S5-Ep174 - We are more important than we think

 Self care is a thing. So much of a thing, and an important aspect of our parenting success that I wanted to bring it back up today and talk about a little shift in my mindset that’s been working for me.

But first a little story about what it’s not – it’s not going to a t-ball team – end of season party at a local restaurant and sitting at the bar while your kids run amuck around the place and disturb everyone and everything. If being social is important to you, I understand. But you birthed this child, and that means you choose this. So pay attention!

And I tried to find other helpful ideas, because my little shift in mindset wasn’t enough to fill 3 minutes of dead air, and all I found were really stupid ideas. Article sections titled, “Celebrate the mistakes that are part of success.” And “Laugh” and my new least favorite idea and headline, “Buy an new outfit if it motivates you to exercise!”

 But there was one good idea and it helped me figure out what I’d been doing lately.

   That was to change how  you prioritize.

And my story is that work has sucked lately. I have had zero motivation to do it. What I’m doing seems trivial, but it’s time sensitive as the previous team already wasted 3 months of our time and we’re over our contractual deadline.

But I told myself – fuck it I’m working as hard as I can. And that final nail in the coffin made me prioritize myself.

Priorizing my health is important, but the hierarchy in my brain was work over top of me.
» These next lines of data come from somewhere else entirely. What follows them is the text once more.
(** ** The instructions keep the form *)

Lemma reg_u s r : rv_ok s -> is_u 64 (x s r).
Proof.
  intros H. pose proof (ok_regs s H r) as R. unfold is_u. destruct (ok_xlen s H) as [E|E]; rewrite E in R; lia.
Qed.
Lemma b2z_u (c : bool) : is_u 64 (b2z c).
Proof. unfold is_u. destruct c; simpl; lia. Qed.
Lemma land_u a b : is_u 64 b -> is_u 64 (Z.land a b).
Proof. unfold is_u. intros H. pose proof (land_bound a b ltac:(lia)). lia. Qed.
Lemma lxor_u a b : is_u 64 a -> is_u 64 b -> is_u 64 (Z.lxor a b).
Proof.
  intros Ha Hb. enough (E : Z.lxor a b = uwrap 64 (Z.lxor a b)) by (rewrite E; apply uwrap_range; lia).
  unfold uwrap. rewrite <- Z.land_ones by lia. apply Z.bits_inj'. intros j Hj.
  rewrite Z.land_spec, Z.testbit_ones_nonneg by lia. destruct (Z.ltb_spec j 64); [by rewrite andb_true_r|].
  rewrite andb_false_r, Z.lxor_spec. rewrite <- (uwrap_small 64 a Ha), <- (uwrap_small 64 b Hb). unfold uwrap.
  by rewrite !Z.mod_pow2_bits_high by lia.
Qed.
Lemma shiftr_u a n : is_u 64 a -> 0 <= n -> is_u 64 (Z.shiftr a n).
Proof. intros Ha Hn. rewrite Z.shiftr_div_pow2 by done. by apply shr_is_u. Qed.
Lemma rv_xl_u s a : is_u 64 a -> is_u 64 (rv_xl s a).
Proof.
  intros H. unfold rv_xl. destruct (_ =? _); [|done]. pose proof (uwrap_range 32 a ltac:(lia)) as R.
  unfold is_u in *. lia.
Qed.
Lemma shamt_nonneg a b : 0 <= b -> 0 <= Z.land a b.
Proof. intros H. apply land_bound. lia. Qed.

Lemma u32_u z : is_u 64 (u32 z).
Proof. pose proof (uwrap_range 32 z ltac:(lia)) as R. unfold is_u in *. lia. Qed.
Lemma u64_u z : is_u 64 (u64 z).
Proof. apply uwrap_range. lia. Qed.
This literally put me back above my work.

And sometimes that’s all we need.

Tomorrow I’ll go to work and continue to try and finish it, same as the day before, but I will have a little more positive mental health because I’m prioritizing me.

June 18, 2019

S5-Ep173 - A life free of stumbles.

 Today’s stories are about bikes and briefs. Luckily, not at the same time.



First thing first, I was doing that thing that Dads do today – Helping my youngest try out a pedal bike. That activity that involves walking at pace fast enough to make you breath fast, but slow enough that you look really awkward when doing it. I pushed him fast enough to keep stable, but caught him every time he started to wobble.
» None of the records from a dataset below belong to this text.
(** ** [rv_li] *)

Definition q12 (v : Z) : Z := (v + 2048) / 4096.
Lemma lo12_spec v : is_s 12 (lo12_of v) /\ v = lo12_of v + 4096 * q12 v.
Proof.
  unfold lo12_of, q12. change 4095 with (2 ^ 12 - 1). rewrite land_ones_mod by lia. change (2 ^ 12) with 4096.
  assert (P : all_in 0 4096 (fun m => Z.lxor m 2048 - 2048 =? (if m <? 2048 then m else m - 4096)) = true)
    by (vm_compute; reflexivity).
  pose proof (Z.mod_pos_bound v 4096 ltac:(lia)) as R. pose proof (all_in_spec _ _ _ P _ R) as E. apply Z.eqb_eq in E.
  rewrite E. clear P E. unfold is_s. change (2 ^ (12 - 1)) with 2048. pose proof (Z.div_mod v 4096 ltac:(lia)) as D.
  destruct (Z.ltb_spec (v mod 4096) 2048).
  - replace ((v + 2048) / 4096) with (v / 4096) by (apply Z.div_unique with (v mod 4096 + 2048); lia). lia.
  - replace ((v + 2048) / 4096) with (v / 4096 + 1) by (apply Z.div_unique with (v mod 4096 - 2048); lia). lia.
Qed.

Lemma hi20_spec v : hi20_of v = q12 v mod 2 ^ 20.
Proof.
  unfold hi20_of, q12. rewrite Z.shiftr_div_pow2 by lia. change 1048575 with (2 ^ 20 - 1). by rewrite land_ones_mod by lia.
Qed.

Lemma wo_emits o w c : o = Some w -> rv_wo o c = Some ((), set_code c (code c ++ parcel c w)).
Proof. intros ->. apply rv_w_emits. Qed.

(** What [li_emit] leaves: the bytes, and their number when nothing is compressed. *)
Definition li_leaves (fuel : nat) (rd v xl : Z) (c : emitter) : Prop := exists n l,
  li_emit fuel rd v xl true c = Some (n, set_code c (code c ++ l)) /\ loads l rd (u64 v) xl /\
  (g_rvc c = false -> n = Z.of_nat (length l)) /\
  (forall rd0 c0, li_emit fuel rd0 v xl false c0 = Some (n, c0)).

Lemma parcel_len c w : g_rvc c = false -> length (parcel c w) = 4%nat.
Proof. intros E. unfold parcel, short_form. by rewrite E. Qed.

Lemma xl_eqw s a b : xlen s = 32 \/ xlen s = 64 -> eqw (xlen s) a b -> rv_xl s (u64 a) = rv_xl s (u64 b).
Proof. intros Hx E. rewrite !rv_xl_u64 by done. by apply uwrap_proper. Qed.

(** The register read back is the value loaded, modulo its width. *)
Lemma reg_eqw s r u : xlen s = 32 \/ xlen s = 64 -> x s r = rv_xl s (u64 u) -> eqw (xlen s) (x s r) u.
Proof. intros Hx ->. rewrite rv_xl_u64 by done. destruct Hx as [->| ->]; apply eqw_uwrap; lia. Qed.

Lemma s32_of_q v : is_s 32 v -> lo12_of v = 0 -> s32 (hi20_of v * 2 ^ 12) = v.
Proof.
  intros Hv E0. destruct (lo12_spec v) as (_ & E). rewrite hi20_spec. rewrite <- (swrap_small 32 v ltac:(lia) Hv) at 2.
  apply swrap_proper. rewrite E at 2. rewrite E0. exists (- (q12 v / 2 ^ 20)).
  pose proof (Z.div_mod (q12 v) (2 ^ 20) ltac:(lia)). lia.
Qed.

(** [lui] then the low part, as the sum of the two. *)
Lemma lui_sum v : eqw 32 (s32 (hi20_of v * 2 ^ 12) + lo12_of v) v.
Proof.
  destruct (lo12_spec v) as (_ & E). rewrite (eqw_swrap 32) by lia. rewrite hi20_spec. exists (- (q12 v / 2 ^ 20)).
  pose proof (Z.div_mod (q12 v) (2 ^ 20) ltac:(lia)). lia.
Qed.
Lemma lui_exact v : is_s 32 v -> Z.land (hi20_of v) 0x80000 = 0 -> s32 (hi20_of v * 2 ^ 12) + lo12_of v = v.
Proof.
  unfold is_s. intros Hv Hb. destruct (lo12_spec v) as (Hl & E). unfold is_s in Hl.
  pose proof (hi20_spec v) as Eh. pose proof (Z.mod_pos_bound (q12 v) (2 ^ 20) ltac:(lia)) as Rh. rewrite <- Eh in Rh.
  change 0x80000 with (2 ^ 19) in Hb. pose proof (land_top (hi20_of v) 19 ltac:(lia) ltac:(lia)) as T. rewrite Hb in T.
  destruct (Z.ltb_spec (hi20_of v) (2 ^ 19)); [|lia]. rewrite s32_id by lia.
  pose proof (Z.div_mod (q12 v) (2 ^ 20) ltac:(lia)). assert (q12 v / 2 ^ 20 = 0) by lia. lia.
Qed.

Lemma narrow_sum v r : is_s 32 v -> eqw 64 r (s32 (hi20_of v * 2 ^ 12)) -> sext32 (u64 (r + lo12_of v)) = u64 v.
Proof.
  intros Hv Er. unfold sext32. f_equal. rewrite <- (swrap_small 32 v ltac:(lia) Hv) at 2. apply swrap_proper.
  transitivity (r + lo12_of v); [apply (eqw_weaken 64); [lia | apply eqw_uwrap; lia]|].
  apply (eqw_weaken 64 32) in Er; [|lia]. rewrite Er. apply lui_sum.
Qed.
(** A value past 32 bits, at RV64: what is above its low twelve bits first. *)
Lemma li_hi v : is_s 64 v -> eqw 64 (Z.shiftl (Z.shiftr (s64 (v - lo12_of v)) 12) 12 + lo12_of v) v.
Proof.
  intros Hv. destruct (lo12_spec v) as (_ & E). rewrite Z.shiftl_mul_pow2, Z.shiftr_div_pow2 by lia.
  replace (v - lo12_of v) with (q12 v * 2 ^ 12) by lia. destruct (eqw_swrap 64 (q12 v * 2 ^ 12) ltac:(lia)) as [k Ek].
  rewrite Ek. replace (q12 v * 2 ^ 12 + k * 2 ^ 64) with ((q12 v + k * 2 ^ 52) * 2 ^ 12) by lia.
  rewrite Z.div_mul by lia. exists k. lia.
Qed.
Lemma li_hi_bound v k : 12 <= k <= 63 -> is_s 64 v -> - 2 ^ k <= v <= 2 ^ k ->
  let hi := Z.shiftr (s64 (v - lo12_of v)) 12 in is_s 64 hi /\ - 2 ^ (k - 12) <= hi <= 2 ^ (k - 12).
Proof.
  intros Hk Hv Hb. destruct (lo12_spec v) as (Hl & E). unfold is_s in *. cbv zeta. rewrite Z.shiftr_div_pow2 by lia.
  assert (P : 2 ^ k = 4096 * 2 ^ (k - 12)) by (change 4096 with (2 ^ 12); rewrite <- Z.pow_add_r by lia; f_equal; lia).
  assert (P2 : 2 ^ (k - 12) <= 2 ^ 51) by (apply Z.pow_le_mono_r; lia). pose proof (pow2_pos (k - 12) ltac:(lia)).
  assert (Q : - 2 ^ (k - 12) <= q12 v <= 2 ^ (k - 12)) by lia.
  replace (v - lo12_of v) with (q12 v * 2 ^ 12) by lia.
  destruct (Z.eq_dec (q12 v) (2 ^ 51)) as [Eq|Nq].
  - rewrite Eq in *. assert (2 ^ (k - 12) = 2 ^ 51) as -> by lia. vm_compute. intuition discriminate.
  - rewrite s64_id, Z.div_mul by lia. lia.
Qed.

Section Li.
Context (rd xl : Z) (c : emitter) (Hd : 0 < rd < 32) (Hx : xl = 32 \/ xl = 64) (Hc : for_core c xl).

Lemma li_small fuel v : is_s 12 v -> li_leaves (S fuel) rd v xl c.
Proof using Hd Hx Hc.
  intros Hv. exists 4, (parcel c (iword 0x13 rd 0 0 (v mod 4096))). cbn [li_emit].
  rewrite (proj2 (rv_fits_spec v 12 ltac:(lia)) Hv). split_and!.
  - unfold mbind, M_bind, when. rewrite (wo_emits _ _ c (enc_i_word OP_IMM rd 0 0 v ltac:(unfold OP_IMM; lia) ltac:(lia) ltac:(lia) ltac:(lia) Hv)).
    done.
  - eapply loads_one; [by apply writes_addi | done |]. intros s H Hs. cbv beta. by rewrite (ok_zero s H), Z.add_0_l.
  - intros E. by rewrite parcel_len.
  - done.
Qed.

Lemma medium_writes (narrow : bool) v : (narrow = true -> xl = 64) -> is_s 12 v ->
  writes (iword (if narrow then 0x1b else 0x13) rd 0 rd (v mod 4096)) xl rd
    (fun x => if narrow then sext32 (u64 (x rd + v)) else u64 (x rd + v)).
Proof using Hd. intros Hn Hv. destruct narrow; [rewrite Hn by done; apply writes_addiw | apply writes_addi]; done || lia. Qed.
But when he got to a stop and had his toes down, from a stop, I let him try to catch his balance and his bike.

But he toppled over instead. And crying ensued.
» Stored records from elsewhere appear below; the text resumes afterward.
(* ===== verification/RvPatch.v ===== *)
(** * Branches and jumps, patched

    A branch or jump is written with no displacement and patched when its target is
    known. Here: the words the patches leave, and that the simulated core, executing
    them, goes to the target. *)
From stdpp Require Import base numbers list option.
From Stdlib Require Import ZArith Lia Btauto.
From S2P Require Import Prelude Bus RvEncode RvExpand RvLayouts RvCompress RvSim RvExec RvEmit RvCode.

Local Open Scope Z_scope.

(** ** Bits under a shifted mask *)

Lemma land_shifted v m k : 0 <= k -> Z.land v (Z.shiftl m k) = Z.shiftl (Z.land (Z.shiftr v k) m) k.
Proof.
  intros Hk. apply Z.bits_inj'. intros j Hj. rewrite Z.land_spec, !Z.shiftl_spec, Z.land_spec by lia.
  destruct (Z.ltb_spec j k); [rewrite !(Z.testbit_neg_r _ (j - k)) by lia; apply andb_false_r|].
  rewrite Z.shiftr_spec by lia. by replace (j - k + k) with j by lia.
Qed.

Lemma lor4_swap a b c d e f g h : Z.lor (Z.lor (Z.lor (Z.lor (Z.lor (Z.lor (Z.lor a b) c) d) e) f) g) h
  = Z.lor (Z.lor (Z.lor (Z.lor (Z.lor (Z.lor (Z.lor a e) f) b) c) d) g) h.
Proof. apply Z.bits_inj'. intros j _. rewrite !Z.lor_spec. btauto. Qed.

(** ** The displacement of a branch, over the fields [rd] and [f7] *)

Definition brd (off : Z) : Z := (off / 2 ^ 11) mod 2 + 2 * ((off / 2) mod 2 ^ 4).
Definition bf7 (off : Z) : Z := (off / 2 ^ 5) mod 2 ^ 6 + 2 ^ 6 * ((off / 2 ^ 12) mod 2).
Lemma brd_range off : 0 <= brd off < 32.
Proof. unfold brd. pose proof (Z.mod_pos_bound (off / 2 ^ 11) 2). pose proof (Z.mod_pos_bound (off / 2) (2 ^ 4)). lia. Qed.
Lemma bf7_range off : 0 <= bf7 off < 128.
Proof. unfold bf7. pose proof (Z.mod_pos_bound (off / 2 ^ 5) (2 ^ 6)). pose proof (Z.mod_pos_bound (off / 2 ^ 12) 2). lia. Qed.

Definition bword (op f3 rs1 rs2 off : Z) : Z := iword op (brd off) f3 rs1 (rs2 + 2 ^ 5 * bf7 off).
I wondered if I was a bad parent for a second. I didn’t feel real bad. The bike scraped his knee a bit.

But luckily I read an article a while back which pointed out a key thing about life, and parenting.

 There’s no such thing as a life free of stumbles, mistakes, unfairness and failures. Failures make us human.

   So we need to tell our kids “Failure is how we learn and I’m proud of you when you do fail and learn something from it”.

I could have been more clear this evening when the knee got scraped, but I don’t think he wanted to hear it.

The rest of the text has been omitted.